Top of Extracted data

(** * Silentia calculator: break-even and resource engines, duration
      formatter and bar proportions, embedded from [calculator.js]
      and from its variant with a Calculate button (the second source
      file of the repository).

    JavaScript Numbers are modelled as exact rationals extended with
    [Infinity], [-Infinity] and [NaN]; the binary64 rounding of each
    operation and the sign of zero are not modelled.  Finite results are
    kept in lowest terms, so that two equal numbers are equal terms.

    The listeners of the two pages run on a document reduced to what
    they read and write of it (ids, three data attributes, the classes
    [info-popup] and [active]), with the state object and what the
    display functions last wrote beside it; the HTML around the numbers
    and the dispatch of events by the browser are not modelled. *)

From Stdlib Require Import ZArith QArith Qround Qreduction Qabs Qminmax.
From Stdlib Require Import String Ascii List Bool Lia Lqa.
Import ListNotations.

Local Open Scope Z_scope.

(* ================================================================== *)
(** ** JavaScript numbers *)
(* ================================================================== *)

Module JS.

Inductive number : Type :=
| Fin (q : Q)
| PosInf
| NegInf
| NaN.

Definition of_Z (z : Z) : number := Fin (inject_Z z).

(** [ToNumber] of a property read: a missing key reads [undefined], which
    arithmetic turns into [NaN]. *)
Definition of_property (o : option Q) : number :=
  match o with
  | Some q => Fin q
  | None => NaN
  end.


(** Sign of a finite value, as a comparison with zero. *)
Definition sgn (q : Q) : comparison := (q ?= 0)%Q.

Definition signed_inf (c : comparison) : number :=
  match c with
  | Eq => NaN
  | Gt => PosInf
  | Lt => NegInf
  end.

Definition neg (x : number) : number :=
  match x with
  | Fin q => Fin (Qred (- q))
  | PosInf => NegInf
  | NegInf => PosInf
  | NaN => NaN
  end.

Definition mul (a b : number) : number :=
  match a, b with
  | NaN, _ | _, NaN => NaN
  | Fin x, Fin y => Fin (Qmult' x y)
  | Fin x, PosInf | PosInf, Fin x => signed_inf (sgn x)
  | Fin x, NegInf | NegInf, Fin x => neg (signed_inf (sgn x))
  | PosInf, PosInf | NegInf, NegInf => PosInf
  | PosInf, NegInf | NegInf, PosInf => NegInf
  end.

Definition add (a b : number) : number :=
  match a, b with
  | NaN, _ | _, NaN => NaN
  | Fin x, Fin y => Fin (Qplus' x y)
  | PosInf, NegInf | NegInf, PosInf => NaN
  | PosInf, _ | _, PosInf => PosInf
  | NegInf, _ | _, NegInf => NegInf
  end.

Definition sub (a b : number) : number :=
  match a, b with
  | NaN, _ | _, NaN => NaN
  | Fin x, Fin y => Fin (Qminus' x y)
  | _, _ => add a (neg b)
  end.

(** Division.  A zero divisor is the positive zero: [x / 0] is an
    infinity of the sign of [x], and [0 / 0] is [NaN]. *)
Definition div (a b : number) : number :=
  match a, b with
  | NaN, _ | _, NaN => NaN
  | Fin x, Fin y =>
      if Qeq_bool y 0 then signed_inf (sgn x) else Fin (Qred (x / y))
  | Fin _, _ => Fin 0
  | PosInf, Fin y => match sgn y with Lt => NegInf | _ => PosInf end
  | NegInf, Fin y => match sgn y with Lt => PosInf | _ => NegInf end
  | _, _ => NaN
  end.

(** Ordering; [None] when an operand is [NaN]. *)
Definition cmp (a b : number) : option comparison :=
  match a, b with
  | NaN, _ | _, NaN => None
  | Fin x, Fin y => Some (x ?= y)%Q
  | PosInf, PosInf | NegInf, NegInf => Some Eq
  | NegInf, _ | _, PosInf => Some Lt
  | PosInf, _ | _, NegInf => Some Gt
  end.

Bottom of Extracted data

Please report the number of lines in the data that include "option", with no other words.

2